Fiqh Sebagai Etika Sosial, Bukan Sebagai Hukum Negara


Dalam upaya menjaga Negara Kesatuan Republik Indonesia, kita akan di pertemukan dengan pertentangan-pertentangan horizontal antar manusia itu sendiri dan akan lebih kompleks kebuntuan yang akan kita temukan jika memandang banyak negara yang di hidupi oleh satu bangsa, sebaliknya akan terjadi harmonisasi apabila meyakini satu negara yang di hidupi oleh berbagai macam bangsa.

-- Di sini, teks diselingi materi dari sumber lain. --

(** [finish_hydration_commit_inner] from the journal to the completion record:
    everything the record names is written. *)
Definition write_dependencies (view : ViewMeta) (files : list SnapshotFile) (closure : option ValidatedSnapshotClosure)
    (grant : option OfflineGrant) (dependencies : list BlobDependency) (bytes_total : Z) : M bytes :=
  run* tagged HydrationCommit (compact_journal env files) in
  let* manifest_bytes := tagged HydrationCommit (of_res (encode_record files)) in
  run* tagged HydrationCommit (write_atomic Root MANIFEST_FILE manifest_bytes) in
  let* view_bytes := tagged HydrationCommit (of_res (encode_record view)) in
  run* tagged HydrationCommit (write_atomic Root VIEW_FILE view_bytes) in
  let* metadata := tagged HydrationCommit match closure with
                     | Some c => let* m := persist_snapshot_metadata c in ret (Some m)
                     | None => ret None
                     end in
  let* grant_digest := tagged HydrationCommit (commit_grant view grant) in
  let* pin_bytes := tagged HydrationCommit
    (pin_bytes_of view (digest_of view_bytes) (digest_of manifest_bytes) dependencies metadata grant_digest) in
  run* tagged HydrationCommit (write_atomic Root PIN_FILE pin_bytes) in
  run* tagged HydrationCommit (publish_pin env at_ view) in
  run* tagged HydrationCommit (remove_durable env Root REPAIR_FILE) in
  tagged HydrationCommit
    (marker_bytes_of view (digest_of view_bytes) (digest_of manifest_bytes) (digest_of pin_bytes) grant_digest files
       bytes_total closure metadata).

(** [finish_hydration_commit_inner]. *)
Definition finish_hydration_commit_inner (view : ViewMeta) (files : list SnapshotFile)
    (closure : option ValidatedSnapshotClosure) (grant : option OfflineGrant) (counts : Z * Z * Z) : M HydrateReport :=
  let '(fetched, resumed, repaired) := counts in
  let* ' (dependencies, bytes_total) := audit_dependencies view files closure in
  let* marker_bytes := write_dependencies view files closure grant dependencies bytes_total in
  run* publish_marker marker_bytes in
  ret (mkReport (v_snapshot_id view) (zlen files) fetched resumed repaired bytes_total true
         (if bool_decide (is_Some closure) then FullSnapshot else FileClosure)).

(** [finish_hydration_commit]. *)
Definition finish_hydration_commit (view : ViewMeta) (files : list SnapshotFile)
    (closure : option ValidatedSnapshotClosure) (grant : option OfflineGrant) (counts : Z * Z * Z) : M HydrateReport :=
  tagged HydrationCommit (finish_hydration_commit_inner view files closure grant counts).
End Store.
End Durable.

Indonesia yang hidup beragam suku, agama, ras dan budaya menghadapi pertarungan ideologi atau paham yang sejak dulu telah di prediksikan oleh para pendiri bangsa. hal tersebut memang mesti kita amini, namun bukan berarti menerima tanpa melakukan perbaikan. Penerimaan atau  menganggap itu suatu kewajaran tidak patut menjadi landasan berfikir yang absoulut.

Sebab transformasi ilmu dengan mengkontekstualkan teks-teks yang menjadi sumber pengetahuan atau keyakinan akan mendinamisasi suatu ideologi sehingga tidak mengalami kebuntuan kapan pun dan dimana pun penyebarannya sedang berkembang tanpa bertentangan dengan kebudayaan lokal. lebih tepatnya di NU telah di ajarkan tentang mempertahankan nilai lama yang baik dan menerima budaya baru yang lebih baik.

Upaya-upaya kontekstual tersebut nyatanya telah berperan dan berpengaruh besar terhadap penyebaran agama Islam di Negara Kesatuan Republik Indonesia, melalui akulturasi agama dan kebudayaan menjadikan pemeluk agama islam di negeri ini menjadi yang terbanyak. Namun tetap harus diyakini pula bahwa kita adalah orang indonesia yang kebetulan ber agama islam dengan begitu kita disebut muslim.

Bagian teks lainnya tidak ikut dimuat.